Un oeil dans le rétro
Après avoir jeté un oeil curieux et passionné dans le sacro-saint garage, direction l’étage non sans attraper au passage casque et talkie-walkie, soigneusement rangés par nom sur un mur dédié. Nous voilà en connexion avec le Team Renault. Dans la confidence… Juste avant de lâcher les chevaux sur le manège monégasque, le directeur sportif, Alan Permane, s’attable volontiers, détendu. Jeudi, Ricciardo et Red Bull ont fait tomber le record absolu de la piste, Carlos Sainz Jr. (Renault) promettant alors de «folles» qualifications sur un asphalte taillé sur mesure pour les nouveaux pneus hyper-tendres. Alors Alan, prêts vos garçons? « Nous avons vécu une bonne journée d’essais jeudi et ce qui est bien à Monaco, c’est qu’on a le vendredi libre, ce qui peut aussi être une forme de frustration donc, là, nous sommes prêts ! » Comprenez, impatients d’en découdre ! Après 20 minutes à tourner sur le circuit, Hülkenberg et Sainz, respectivement 6e et 10e, confirment les bonnes dispositions actuelles de Renault. «Carlos et Nico travaillent dur ensemble et on a franchi un joli cap depuis la saison dernière. On est actuellement la quatrième voiture la plus rapide du championnat, c’est fantastique!», confiait ainsi Alan avant la séance. Dans nos casques, une voix monocorde s’invite à intervalles réguliers pour livrer leurs temps de passage aux pilotes. Ceux de la concurrence directe aussi. Romain Grosjean et Stroll (Haas) et les Toro Rosso de Gasly et Sirotkin, particulièrement en vue durant ces essais. Du balcon, la vue plongeante sur la pit lane et ses ballets de mécanos relève la saveur d’une expérience unique. Sous nos yeux se joue, dans le détail, une chasse aux millièmes. Quelques mètres plus loin, la bataille du rail version panoramique, de la sortie du virage de la piscine à La Rascasse. Une fenêtre sur course brisée par le crash spectaculaire de Verstappen, alors en tête et qui finira la journée en bout de grille.
Fenêtre sur course
Pendant que les mécanos de Red Bul s’arrachent les cheveux et que Verstappen inspecte lui-même son véhicule à quatre pattes sur l’asphalte, les Renault ressortent du garage avec les crocs.
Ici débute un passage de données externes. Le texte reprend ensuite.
Lemma step_xor a b u v : in30 a → in30 b → PolyMod_step (Z.lxor a b) (Z.lxor u v) = Z.lxor (PolyMod_step a u) (PolyMod_step b v).
Proof. intros Ha Hb. rewrite !PolyMod_step_eq, low_xor, top_xor by (done || by apply in30_xor). xor_bits. Qed.

(** The remainder of a list of symbols, without the leading one. *)
Definition lin (d : list Z) : Z := foldl PolyMod_step 0 d.
Abbreviation symbols := (Forall (λ v, 0 <= v < 32)).

Lemma symbol_in30 v : 0 <= v < 32 → in30 v.
Proof. unfold in30. lia. Qed.

Lemma fold_range c d : in30 c → symbols d → in30 (foldl PolyMod_step c d).
Proof. intros Hc Hd. revert c Hc. induction Hd as [|v d Hv _ IH]; intros c Hc; [done|]. apply IH, step_range; [done|by apply symbol_in30]. Qed.

Lemma fold_xor a b x y : in30 a → in30 b → symbols x → symbols y → length x = length y →
  foldl PolyMod_step (Z.lxor a b) (zip_with Z.lxor x y) = Z.lxor (foldl PolyMod_step a x) (foldl PolyMod_step b y).
Proof.
  intros Ha Hb Hx. revert a b y Ha Hb. induction Hx as [|u x Hu Hx IH]; intros a b [|v y] Ha Hb Hy Hl; try done.
  apply Forall_cons_1 in Hy as [Hv Hy]. injection Hl as Hl. cbn [zip_with foldl].
  rewrite step_xor by done. apply IH; try done; apply step_range; try done; by apply symbol_in30.
Qed.

Lemma zip_zeros x : zip_with Z.lxor (replicate (length x) 0) x = x.
Proof. induction x as [|u x IH]; [done|]. cbn [length replicate zip_with]. by rewrite Z.lxor_0_l, IH. Qed.

Lemma zeros_symbols n : symbols (replicate n 0).
Proof. apply Forall_replicate. lia. Qed.

(** Six symbols are their own remainder. *)
Lemma step_small c v : 0 <= c < 2 ^ 25 → 0 <= v < 32 → PolyMod_step c v = c * 2 ^ 5 + v.
Proof.
  intros Hc Hv. rewrite PolyMod_step_eq by (unfold in30; lia).
  assert (Hb : ∀ i, 25 <= i → Z.testbit c i = false).
  { intros i Hi. destruct (Z.eq_dec c 0) as [->|]; [apply Z.bits_0|]. apply Z.bits_above_log2; [lia|].
    apply (Z.lt_le_trans _ 25); [|done]. apply Z.log2_lt_pow2; lia. }
  assert (top c = 0) as -> by (unfold top; by rewrite (Hb 25), (Hb 26), (Hb 27), (Hb 28), (Hb 29) by lia).
  assert (low c = c * 2 ^ 5) as ->.
  { unfold low. change 0x1ffffff with (Z.ones 25). rewrite Z.land_ones, Z.mod_small, Z.shiftl_mul_pow2 by lia. done. }
  rewrite Z.lxor_0_r. apply lxor_mul_pow2; lia.
Qed.

Lemma fold_small n x c : 0 <= c < 2 ^ (5 * n) → 0 <= n → n + Z.of_nat (length x) <= 6 → symbols x →
  foldl PolyMod_step c x = c * 2 ^ (5 * Z.of_nat (length x)) + radix 5 x.
Proof.
  intros Hc Hn Hl Hx. revert n c Hc Hn Hl. induction Hx as [|v x Hv _ IH]; intros n c Hc Hn Hl.
  - cbn [foldl length]. change (5 * Z.of_nat 0) with 0. unfold radix. cbn [foldl]. lia.
  - cbn [length] in Hl. assert (2 ^ (5 * n) <= 2 ^ 25) by (apply Z.pow_le_mono_r; lia).
    cbn [foldl]. rewrite step_small by lia. rewrite (IH (n + 1)).
    + rewrite radix_cons by lia. cbn [length]. replace (5 * Z.of_nat (S (length x))) with (5 + 5 * Z.of_nat (length x)) by lia.
      rewrite Z.pow_add_r by lia. lia.
    + replace (5 * (n + 1)) with (5 * n + 5) by lia. rewrite Z.pow_add_r by lia. change (2 ^ 5) with 32 in *. lia.
    + lia.
    + lia.
Qed.

(** The symbols of a thirty-bit number. *)
Definition digits30 (m : Z) : list Z := (λ i, Z.land (Z.shiftr m (5 * (5 - i))) 31) <$> seqZ 0 6.

Lemma digits30_ok m : in30 m → symbols (digits30 m) ∧ radix 5 (digits30 m) = m.
Proof.
  intros Hm. unfold in30 in Hm. assert (Hd : ∀ k, 0 <= k → Z.land (Z.shiftr m k) 31 = m / 2 ^ k mod 32).
  { intros k Hk. change 31 with (Z.ones 5). rewrite Z.land_ones, Z.shiftr_div_pow2 by lia. done. }
  unfold digits30. split.
  - apply Forall_fmap, Forall_forall. intros i _. cbn [compose].
    destruct (Z_le_gt_dec 0 (5 * (5 - i))) as [?|?].
    + rewrite Hd by done. apply Z.mod_pos_bound. lia.
    + change 31 with (Z.ones 5). rewrite Z.land_ones by lia. apply Z.mod_pos_bound. lia.
  - change (seqZ 0 6) with [0; 1; 2; 3; 4; 5]. cbn [fmap list_fmap]. unfold radix. cbn [foldl].
    change (5 * (5 - 0)) with 25. change (5 * (5 - 1)) with 20. change (5 * (5 - 2)) with 15. change (5 * (5 - 3)) with 10.
    change (5 * (5 - 4)) with 5. change (5 * (5 - 5)) with 0. rewrite !Hd by lia. change (2 ^ 5) with 32. change (2 ^ 0) with 1.
    change (2 ^ 25) with (32 * 32 * 32 * 32 * 32). change (2 ^ 20) with (32 * 32 * 32 * 32). change (2 ^ 15) with (32 * 32 * 32). change (2 ^ 10) with (32 * 32).
    rewrite <-!Z.div_div by lia. rewrite Z.div_1_r.
    pose proof (Z.div_mod m 32 ltac:(lia)). set (a := m / 32) in *. pose proof (Z.div_mod a 32 ltac:(lia)). set (b := a / 32) in *.
    pose proof (Z.div_mod b 32 ltac:(lia)). set (c := b / 32) in *. pose proof (Z.div_mod c 32 ltac:(lia)). set (d := c / 32) in *.
    pose proof (Z.div_mod d 32 ltac:(lia)). set (e := d / 32) in *.
    assert (e mod 32 = e); [|lia]. apply Z.mod_small. unfold e, d, c, b, a. rewrite !Z.div_div by lia.
    split; [apply Z.div_pos; lia|apply Z.div_lt_upper_bound; lia].
Qed.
Tentent de surgir dans le trafic à un moment opportun, stratégique, dans la chasse au chrono. Des ambitions qui ne gomment pas la courtoisie. Au passage de Sainz à la piscine, la voix résonne. «Bottas est dans un tour rapide, laissele passer». Sainz s’exécute. Mercedes rendra la pareille. Rabaissée par rapport à Barcelone et modifiée au niveau des suspensions frontales, la monoplace Renault semble répondre aux plans des ingénieurs. 9e et 14e, Sainz Jr. et Hulkenberg ne cassent pas la baraque mais la sérénité règne dans les stands. À peine le drapeau à damiers tombé, Carlos Sainz Jr. rejoint son père et Alain Prost à l’étage pour débriefer ses perfs, graphiques en mains. «Les ingénieurs vont dépouiller toutes les datas avec les pilotes, faire les derniers réglages, et ensuite les mécanos vont regarder tous les détails de la voiture», décrypte Louis Bordes, directeur communication de Renault Sport Racing. Des détails passés au tamis à des centaines de kilomètres, en temps réel, dans les fameuse « ops room ». Des équipes en usine qui traitent les datas depuis Viry-Chatillon pour la partie moteur et depuis Enstone pour la partie châssis. Près de quarante personnes sur le pont pour un « téléguidage » fructueux . Deux heures plus tard, en qualif, Sainz et Hülkenberg se classeront 8e et 11e. Maintenant, à eux de jouer! «Oui mais qu’ils ne le fassent pas de trop près», plaisante Alan Permane.